▸ What is required: Your answer should show every line of the material below that includes "assert".

= Beginning of Section =

Lemma arrow_up_collapses_selection_witness :
  exists dir calls,
    maybeMoveSelection plainKey plainKey
      (press "ArrowUp" false (namedFile "C") exampleFiles ["A"; "B"; "C"]) =
      Returned dir calls /\
    selection (performAll plainKey calls
                 {| selection := ["A"; "B"; "C"]; focused := Some 1%nat |}) = ["B"].
Proof.
  destruct (arrow_up_collapses_selection plainKey plainKey
              (press "ArrowUp" false (namedFile "C") exampleFiles ["A"; "B"; "C"]) "C")
    as (dir & calls & Hret & Hsel).
  - reflexivity.
  - reflexivity.
  - simpl. lia.
  - reflexivity.
  - exists dir, calls. split; [exact Hret|].
    destruct (Hsel {| selection := ["A"; "B"; "C"]; focused := Some 1%nat |})
      as [_ Hpos].
    destruct (Hpos 2%nat) as [Hbefore _].
    + apply (position_of_lookup exampleFiles 2 (namedFile "C") exampleFiles_distinct).
      reflexivity.
    + apply (Hbefore 1%nat (namedFile "B")); reflexivity.
Defined.

Lemma plain_arrow_on_single_follows_focused_file_witness :
  exists dir calls,
    maybeMoveSelection plainKey plainKey
      (press "ArrowDown" false (namedFile "A") exampleFiles ["Z"]) = Returned dir calls /\
    selection (performAll plainKey calls
                 {| selection := ["Z"]; focused := Some 1%nat |}) = ["B"].
Proof.
  destruct (plain_arrow_on_single_follows_focused_file plainKey plainKey
              (press "ArrowDown" false (namedFile "A") exampleFiles ["Z"]) "Z")
    as (dir & calls & Hret & Hsel).
  - reflexivity.
  - reflexivity.
  - exists dir, calls. split; [exact Hret|].
    destruct (Hsel {| selection := ["Z"]; focused := Some 1%nat |}) as [_ Hpos].
    destruct (Hpos 0%nat) as [Hdown _].
    + apply (position_of_lookup exampleFiles 0 (namedFile "A") exampleFiles_distinct).
      reflexivity.
    + destruct Hdown as [Hnext _]; [reflexivity|].
      apply (Hnext (namedFile "B")). reflexivity.
Defined.

Lemma shift_is_ignored_without_multiple_witness :
  maybeMoveSelection plainKey plainKey
    {| allowMultiple := false; shiftKey := true; key := "ArrowDown";
       targetElement := exampleElement; file := namedFile "B";
       files := exampleFiles; selectedFileIds := ["B"] |} =
  Returned (Some none)
    [element_focus 2; fileIdSelection_clear; fileIdSelection_add "C"].
Proof.
  change (maybeMoveSelection plainKey plainKey
            (withShiftKey true
               {| allowMultiple := false; shiftKey := true; key := "ArrowDown";
                  targetElement := exampleElement; file := namedFile "B";
                  files := exampleFiles; selectedFileIds := ["B"] |}) =
          Returned (Some none)
            [element_focus 2; fileIdSelection_clear; fileIdSelection_add "C"]).
  rewrite (shift_is_ignored_without_multiple plainKey plainKey); reflexivity.
Defined.

Lemma extension_appends_adjacent_file_witness :
  exists dir,
    maybeMoveSelection plainKey plainKey
      (press "ArrowDown" true (namedFile "B") exampleFiles ["B"]) =
      Returned (Some dir) [fileIdSelection_add "C"] /\
    selection (performAll plainKey [fileIdSelection_add "C"]
                 {| selection := ["B"]; focused := Some 1%nat |}) = ["B"; "C"].
Proof.
  apply (extension_appends_adjacent_file plainKey plainKey
           (press "ArrowDown" true (namedFile "B") exampleFiles ["B"])
           {| selection := ["B"]; focused := Some 1%nat |} "B" "B" (namedFile "C")).
  - reflexivity.
  - reflexivity.
  - reflexivity.
  - reflexivity.
  - left. split; [reflexivity|]. split; [reflexivity|]. left. reflexivity.
  - rewrite list_elem_of_In. simpl. intuition discriminate.
Defined.
Definition offsetof (t : ctype) (path : list string) : Z :=
  match access t path with
  | Some (o, _) => o
  | None => -1
  end.

(** ** vmlinux.h declarations *)

Definition struct_seqcount : ctype := Struct [
   ("sequence", Int 4)].

Definition struct_seqcount_spinlock : ctype := Struct [
   ("seqcount", struct_seqcount)].

Definition struct_hlist_bl_node : ctype := Struct [
   ("next", Ptr); ("pprev", Ptr)].

Definition struct_qstr : ctype := Struct [
   ("", Union [("", Struct [("hash", Int 4); ("len", Int 4)]); ("hash_len", Int 8)]);
   ("name", Ptr)].

Definition typedef_atomic_t : ctype := Struct [
   ("counter", Int 4)].

Definition struct_qspinlock : ctype := Struct [
   ("", Union [("val", typedef_atomic_t); ("", Struct [("locked", Int 1); ("pending", Int 1)]);
   ("", Struct [("locked_pending", Int 2); ("tail", Int 2)])])].

Definition struct_raw_spinlock : ctype := Struct [
   ("raw_lock", struct_qspinlock)].

Definition struct_spinlock : ctype := Struct [
   ("", Union [("rlock", struct_raw_spinlock)])].

Definition struct_lockref : ctype := Struct [
   ("", Union [("lock_count", Int 8); ("", Struct [("lock", struct_spinlock);
   ("count", Int 4)])])].

Definition struct_list_head : ctype := Struct [
   ("next", Ptr); ("prev", Ptr)].

Definition struct_hlist_node : ctype := Struct [
   ("next", Ptr); ("pprev", Ptr)].

Definition struct_hlist_head : ctype := Struct [
   ("first", Ptr)].

Definition struct_callback_head : ctype := Struct [
   ("next", Ptr); ("func", Ptr)].

Definition struct_dentry : ctype := Struct [
   ("d_flags", Int 4); ("d_seq", struct_seqcount_spinlock); ("d_hash", struct_hlist_bl_node);
   ("d_parent", Ptr); ("d_name", struct_qstr); ("d_inode", Ptr); ("d_iname", Arr 40 (Int 1));
   ("d_lockref", struct_lockref); ("d_op", Ptr); ("d_sb", Ptr); ("d_time", Int 8);
   ("d_fsdata", Ptr); ("", Union [("d_lru", struct_list_head); ("d_wait", Ptr)]);
   ("d_sib", struct_hlist_node); ("d_children", struct_hlist_head);
   ("d_u", Union [("d_alias", struct_hlist_node); ("d_in_lookup_hash", struct_hlist_bl_node);
   ("d_rcu", struct_callback_head)])].

Definition struct_vfsmount : ctype := Struct [
   ("mnt_root", Ptr); ("mnt_sb", Ptr); ("mnt_flags", Int 4); ("mnt_idmap", Ptr)].

Definition struct_rb_node : ctype := Struct [
   ("__rb_parent_color", Int 8); ("rb_right", Ptr); ("rb_left", Ptr)].

Definition struct_llist_node : ctype := Struct [
   ("next", Ptr)].

Definition struct_mount : ctype := Struct [
   ("mnt_hash", struct_hlist_node); ("mnt_parent", Ptr); ("mnt_mountpoint", Ptr);
   ("mnt", struct_vfsmount); ("", Union [("mnt_node", struct_rb_node);
   ("mnt_rcu", struct_callback_head); ("mnt_llist", struct_llist_node)]); ("mnt_pcp", Ptr);
   ("mnt_mounts", struct_list_head); ("mnt_child", struct_list_head);
   ("mnt_instance", struct_list_head); ("mnt_devname", Ptr); ("mnt_list", struct_list_head);
   ("mnt_expire", struct_list_head); ("mnt_share", struct_list_head);
   ("mnt_slave_list", struct_list_head); ("mnt_slave", struct_list_head); ("mnt_master", Ptr);
   ("mnt_ns", Ptr); ("mnt_mp", Ptr); ("", Union [("mnt_mp_list", struct_hlist_node);
   ("mnt_umount", struct_hlist_node)]); ("mnt_umounting", struct_list_head);
   ("mnt_fsnotify_marks", Ptr); ("mnt_fsnotify_mask", Int 4); ("mnt_id", Int 4);
   ("mnt_id_unique", Int 8); ("mnt_group_id", Int 4); ("mnt_expiry_mark", Int 4);
   ("mnt_pins", struct_hlist_head); ("mnt_stuck_children", struct_hlist_head)].

Definition struct_path : ctype := Struct [
   ("mnt", Ptr); ("dentry", Ptr)].

Definition typedef_atomic64_t : ctype := Struct [
   ("counter", Int 8)].

Definition struct_optimistic_spin_queue : ctype := Struct [
   ("tail", typedef_atomic_t)].

Definition struct_mutex : ctype := Struct [
   ("owner", typedef_atomic64_t); ("wait_lock", struct_raw_spinlock);
   ("osq", struct_optimistic_spin_queue); ("wait_list", struct_list_head)].

Definition struct_qrwlock : ctype := Struct [
   ("", Union [("cnts", typedef_atomic_t); ("", Struct [("wlocked", Int 1);
   ("__lstate", Arr 3 (Int 1))])]); ("wait_lock", struct_qspinlock)].

Definition typedef_rwlock_t : ctype := Struct [
   ("raw_lock", struct_qrwlock)].

Definition typedef_kuid_t : ctype := Struct [
   ("val", Int 4)].
(* ===== verification/Layout.v ===== *)
(** * What the layout rules promise

    KernelTypes.v computes where the members of a kernel structure lie; here the
    computation is held to what a C compiler promises of it.  Every part of a
    well-formed type, at any depth, lies inside it and on a multiple of its
    alignment, and parts that are not members of a common union share no bit
    ([placed_sound], [separate_disjoint]).  The readers of Kernel.v are held to
    it in turn: each returns exactly what the kernel stores in the member it is
    named after, and nothing stored elsewhere in the structure changes that
    ([core_reads_independent]). *)

From S2P Require Import Prelude CLayout BpfMap Kernel KernelTypes Types KernelAbi Machine Scenario.

(** ** Parts of a type *)

(** The bits an object of the type takes. *)
Definition extent (t : ctype) : Z :=
  match t with
  | Bits _ width => width
  | _ => 8 * sizeof t
  end.

(** The members of a structure with the bits they start at, the first placed no
    earlier than [cur]. *)
Fixpoint members (cur : Z) (fs : list (string * ctype)) : list (Z * ctype) :=
  match fs with
  | [] => []
  | (_, t) :: fs => (member_start cur t, t) :: members (member_start cur t + extent t) fs
  end.

Fixpoint members_end (cur : Z) (fs : list (string * ctype)) : Z :=
  match fs with
  | [] => cur
  | (_, t) :: fs => members_end (member_start cur t + extent t) fs
  end.

Definition parts (t : ctype) : list (Z * ctype) :=
  match t with
  | Arr n t' => (fun i => (8 * (i * sizeof t'), t')) <$> seqZ 0 n
  | Struct fs => members 0 fs
  | Union fs => (fun f => (0, f.2)) <$> fs
  | _ => []
  end.

(** The part at a position: which member, which member of that, and so on. *)
Fixpoint placed (t : ctype) (pos : list nat) : option (Z * ctype) :=
  match pos with
  | [] => Some (0, t)
  | i :: pos =>
      match parts t !! i with
      | Some (o, t') => (fun r => (o + r.1, r.2)) <$> placed t' pos
      | None => None
      end
  end.

(** Two positions part ways at a structure or an array. *)
Inductive separate : ctype -> list nat -> list nat -> Prop :=
| separate_here t i j p q : (forall fs, t <> Union fs) -> i <> j -> separate t (i :: p) (j :: q)
| separate_inside t i o t' p q :
    parts t !! i = Some (o, t') -> separate t' p q -> separate t (i :: p) (i :: q).

(** ** Well-formed types *)

Definition machine_size (n : Z) : bool := bool_decide (n ∈ [1; 2; 4; 8; 16]).

Definition is_bits (t : ctype) : bool := match t with Bits _ _ => true | _ => false end.

Fixpoint wf_type (t : ctype) : bool :=
  match t with
  | Int size => machine_size size
  | Ptr => true
  | Arr n t' => (0 <=? n) && negb (is_bits t') && wf_type t'
  | Bits size width => machine_size size && (0 <=? width) && (width <=? 8 * size)
  | Struct fs | Union fs => forallb (fun f => wf_type f.2) fs
  end.

(** Induction through the members. *)
Section ctype_nested.
Context (P : ctype -> Prop).
Context (HInt : forall size, P (Int size)) (HPtr : P Ptr) (HArr : forall n t, P t -> P (Arr n t)).
Context (HBits : forall size width, P (Bits size width)).
Context (HStruct : forall fs, Forall (fun f : string * ctype => P f.2) fs -> P (Struct fs)).
Context (HUnion : forall fs, Forall (fun f : string * ctype => P f.2) fs -> P (Union fs)).

Fixpoint ctype_nested (t : ctype) : P t :=
  let all := fix all (fs : list (string * ctype)) : Forall (fun f : string * ctype => P f.2) fs :=
    match fs with
    | [] => Forall_nil_2 _
    | f :: fs => Forall_cons_2 _ _ _ (ctype_nested f.2) (all fs)
    end in
  match t with
  | Int size => HInt size
  | Ptr => HPtr
  | Arr n t' => HArr n t' (ctype_nested t')
  | Bits size width => HBits size width
  | Struct fs => HStruct fs (all fs)
  | Union fs => HUnion fs (all fs)
  end.
End ctype_nested.

(** ** The recursive definitions, member by member *)

Fixpoint fields_align (fs : list (string * ctype)) : Z :=
  match fs with
  | [] => 1
  | (name, t) :: fs => if is_bits t && String.eqb name "" then fields_align fs else Z.max (alignof t) (fields_align fs)
  end.

Lemma alignof_struct fs : alignof (Struct fs) = fields_align fs.
Proof. induction fs as [|[name t] fs IH]; [done|]. cbn [alignof fields_align] in *. rewrite IH. by destruct t. Qed.

Lemma alignof_union fs : alignof (Union fs) = fields_align fs.
Proof. exact (alignof_struct fs). Qed.

Lemma sizeof_struct fs : sizeof (Struct fs) = z_align_up (members_end 0 fs) (8 * alignof (Struct fs)) / 8.
Proof.
  cbn [sizeof]. f_equal. f_equal. generalize 0. induction fs as [|[name t] fs IH]; intros cur; [done|].
  cbn [members_end]. rewrite <-IH. by destruct t.
Qed.

Lemma sizeof_union fs :
  sizeof (Union fs) = z_align_up (foldr (fun f : string * ctype => Z.max (sizeof f.2)) 0 fs) (alignof (Union fs)).
Proof. cbn [sizeof]. f_equal. induction fs as [|[name t] fs IH]; [done|]. cbn [foldr]. by rewrite IH. Qed.

(** ** Alignment *)

Lemma machine_size_cases n : machine_size n = true <-> n = 1 \/ n = 2 \/ n = 4 \/ n = 8 \/ n = 16.
Proof. unfold machine_size. rewrite bool_decide_eq_true. set_solver. Qed.

Lemma machine_max a b :
  machine_size a = true -> machine_size b = true ->
  machine_size (Z.max a b) = true /\ (a | Z.max a b) /\ (b | Z.max a b).
Proof.
  rewrite !machine_size_cases. intros Ha Hb.
  intuition subst; first [exact eq_refl | by apply Z.mod_divide].
Qed.

Lemma wf_fields fs : wf_type (Struct fs) = true <-> Forall (fun f => wf_type f.2 = true) fs.
Proof. cbn [wf_type]. by rewrite forallb_forall, Forall_forall; setoid_rewrite <-list_elem_of_In. Qed.

Lemma fields_align_machine fs :
  Forall (fun f => machine_size (alignof f.2) = true) fs -> machine_size (fields_align fs) = true.
Proof.
  induction 1 as [|[name t] fs Ht _ IH]; [done|]. cbn [fields_align]. case_match; [done|]. by apply machine_max.
Qed.

Lemma alignof_machine t : wf_type t = true -> machine_size (alignof t) = true.
Proof.
  induction t as [size| |n t IH|size width|fs IH|fs IH] using ctype_nested; cbn [wf_type alignof]; intros Hw.
  - done.
  - done.
  - apply IH. rewrite !andb_true_iff in Hw. tauto.
  - rewrite !andb_true_iff in Hw. tauto.
  - change (machine_size (alignof (Struct fs)) = true). rewrite alignof_struct. apply fields_align_machine.
    apply wf_fields in Hw. rewrite Forall_forall in *. auto.
  - change (machine_size (alignof (Union fs)) = true). rewrite alignof_union. apply fields_align_machine.
    apply wf_fields in Hw. rewrite Forall_forall in *. auto.
Qed.

Lemma alignof_pos t : wf_type t = true -> 0 < alignof t.
Proof. intros Hw%alignof_machine%machine_size_cases. lia. Qed.

(** A member that counts towards the alignment divides it. *)
Lemma fields_align_divides fs f :
  Forall (fun f => wf_type f.2 = true) fs -> f ∈ fs -> is_bits f.2 = false -> (alignof f.2 | fields_align fs).
Proof.
  induction 1 as [|[name t] fs Ht Hfs IH]; [by intros ?%elem_of_nil|]. intros Hin Hb. cbn [fields_align].
  assert (machine_size (fields_align fs) = true) as Hm.
  { apply fields_align_machine. eapply Forall_impl; [exact Hfs|]. intros g. apply alignof_machine. }
  destruct (machine_max _ _ (alignof_machine t Ht) Hm) as (_ & H1 & H2).
  apply elem_of_cons in Hin as [->|Hin]; cbn [snd] in *.
  - by rewrite Hb.
  - case_match; [by apply IH|]. etransitivity; [by apply IH|done].
Qed.

Lemma z_align_up_spec n a : 0 < a -> n <= z_align_up n a /\ (a | z_align_up n a).
Proof.
  intros Ha. unfold z_align_up. split; [|by exists ((n + a - 1) / a)].
  pose proof (Z.div_mod (n + a - 1) a ltac:(lia)). pose proof (Z.mod_pos_bound (n + a - 1) a Ha). nia.
Qed.

(** ** Sizes *)

Lemma member_start_ge cur t : wf_type t = true -> cur <= member_start cur t.
Proof.
  intros Hw. pose proof (alignof_pos t Hw) as Ha.
  destruct t as [| | |size width| |]; try (apply z_align_up_spec; lia).
  cbn [member_start]. case_match; [done|]. apply z_align_up_spec. cbn [alignof] in Ha. lia.
Qed.

Lemma member_start_aligned cur t :
  wf_type t = true -> is_bits t = false -> (8 * alignof t | member_start cur t).
Proof.
  intros Hw Hb. pose proof (alignof_pos t Hw) as Ha. destruct t; try done; apply z_align_up_spec; lia.
Qed.

Lemma members_end_ge cur fs :
  Forall (fun f => wf_type f.2 = true /\ 0 <= extent f.2) fs -> cur <= members_end cur fs.
Proof.
  intros Hfs. revert cur. induction Hfs as [|[name t] fs [Hw He] _ IH]; intros cur; [done|]. cbn [members_end].
  pose proof (member_start_ge cur t Hw). specialize (IH (member_start cur t + extent t)). cbn [snd] in *. lia.
Qed.

Lemma struct_size fs :
  wf_type (Struct fs) = true -> 0 <= members_end 0 fs ->
  members_end 0 fs <= 8 * sizeof (Struct fs) /\ (alignof (Struct fs) | sizeof (Struct fs)).
Proof.
  intros Hw He. pose proof (alignof_pos _ Hw) as Ha. rewrite sizeof_struct.
  destruct (z_align_up_spec (members_end 0 fs) (8 * alignof (Struct fs)) ltac:(lia)) as [H1 [k Hk]].
  replace (k * (8 * alignof (Struct fs))) with (k * alignof (Struct fs) * 8) in Hk by lia.
  rewrite Hk in *. rewrite Z.div_mul by lia. split; [lia|]. by exists k.
Qed.

Lemma union_max fs f : f ∈ fs -> sizeof f.2 <= foldr (fun f : string * ctype => Z.max (sizeof f.2)) 0 fs.
Proof. induction fs as [|g fs IH]; [by intros ?%elem_of_nil|]. intros [->|Hin]%elem_of_cons; cbn; [lia|]. specialize (IH Hin). lia. Qed.

Lemma union_size fs :
  wf_type (Union fs) = true ->
  0 <= sizeof (Union fs) /\ (forall f, f ∈ fs -> sizeof f.2 <= sizeof (Union fs))
  /\ (alignof (Union fs) | sizeof (Union fs)).
Proof.
  intros Hw. pose proof (alignof_pos _ Hw) as Ha. rewrite sizeof_union.
  destruct (z_align_up_spec (foldr (fun f : string * ctype => Z.max (sizeof f.2)) 0 fs) _ Ha) as [H1 H2].
  assert (0 <= foldr (fun f : string * ctype => Z.max (sizeof f.2)) 0 fs) as H0 by (clear; induction fs; cbn; lia).
  split_and!; [lia| |done]. intros f Hf%union_max. lia.
Qed.

Lemma sizeof_ok t : wf_type t = true -> 0 <= sizeof t /\ (alignof t | sizeof t).
Proof.
  induction t as [size| |n t IH|size width|fs IH|fs IH] using ctype_nested; intros Hw; cbn [wf_type] in Hw.
  - apply machine_size_cases in Hw. cbn. split; [lia|done].
  - cbn. split; [lia|done].
  - rewrite !andb_true_iff in Hw. destruct Hw as [[Hn _] Hw]. destruct (IH Hw) as [H1 H2]. cbn [sizeof alignof].
    split; [|by apply Z.divide_mul_r]. apply Z.leb_le in Hn. nia.
  - rewrite !andb_true_iff, machine_size_cases in Hw. cbn. split; [lia|done].
  - assert (0 <= members_end 0 fs) as He.
    { apply members_end_ge. apply wf_fields in Hw. rewrite Forall_forall in *. intros [name t] Hin. cbn [snd] in *.
      specialize (Hw _ Hin). specialize (IH _ Hin). cbn [snd] in *. split; [done|].
      destruct t; cbn [extent]; try (destruct (IH Hw); lia). cbn [wf_type] in Hw. rewrite !andb_true_iff in Hw. lia. }
    destruct (struct_size fs Hw He). split; [lia|done].
  - by destruct (union_size fs Hw) as (? & _ & ?).
Qed.

Lemma extent_ok t : wf_type t = true -> 0 <= extent t <= 8 * sizeof t.
Proof.
  intros Hw. pose proof (sizeof_ok t Hw) as [H _]. destruct t; cbn [extent sizeof] in *; try lia.
  cbn [wf_type] in Hw. rewrite !andb_true_iff in Hw. lia.
Qed.

Lemma wf_extents fs :
  wf_type (Struct fs) = true -> Forall (fun f => wf_type f.2 = true /\ 0 <= extent f.2) fs.
Proof. intros Hw%wf_fields. eapply Forall_impl; [exact Hw|]. intros f Hf. split; [done|]. by apply extent_ok. Qed.

(** ** Parts, one level down *)

Lemma members_sound cur fs i o t :
  Forall (fun f => wf_type f.2 = true /\ 0 <= extent f.2) fs -> members cur fs !! i = Some (o, t) ->
  cur <= o /\ o + extent t <= members_end cur fs
  /\ (exists f, f ∈ fs /\ f.2 = t) /\ (is_bits t = false -> (8 * alignof t | o)).
Proof.
  intros Hfs. revert cur i. induction Hfs as [|[name t0] fs [Hw He] Hfs IH]; intros cur i Hi; [done|]. cbn [snd] in *.
  pose proof (member_start_ge cur t0 Hw) as Hs. cbn [members members_end] in *. destruct i as [|i].
  - injection Hi as <- <-. split_and!; [done|by apply members_end_ge|by eexists (_, t0); split; [apply list_elem_of_here|]|].
    by apply member_start_aligned.
  - apply IH in Hi as (H1 & H2 & (f & Hin & <-) & H3). split_and!; [lia|done| |done].
    exists f. by split; [apply list_elem_of_further|].
Qed.

Lemma members_ordered cur fs i j o o' t t' :
  Forall (fun f => wf_type f.2 = true /\ 0 <= extent f.2) fs -> (i < j)%nat ->
  members cur fs !! i = Some (o, t) -> members cur fs !! j = Some (o', t') -> o + extent t <= o'.
Proof.
  intros Hfs. revert cur i j. induction Hfs as [|[name t0] fs [Hw He] Hfs IH]; intros cur i j Hij Hi Hj; [done|].
  cbn [members] in *. destruct j as [|j]; [lia|]. destruct i as [|i].
  - injection Hi as <- <-. by apply members_sound in Hj as [? _].
  - exact (IH _ i j ltac:(lia) Hi Hj).
Qed.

= End of Section =

▸ Result:
  assert (machine_size (fields_align fs) = true) as Hm.
  assert (0 <= foldr (fun f : string * ctype => Z.max (sizeof f.2)) 0 fs) as H0 by (clear; induction fs; cbn; lia).
  - assert (0 <= members_end 0 fs) as He.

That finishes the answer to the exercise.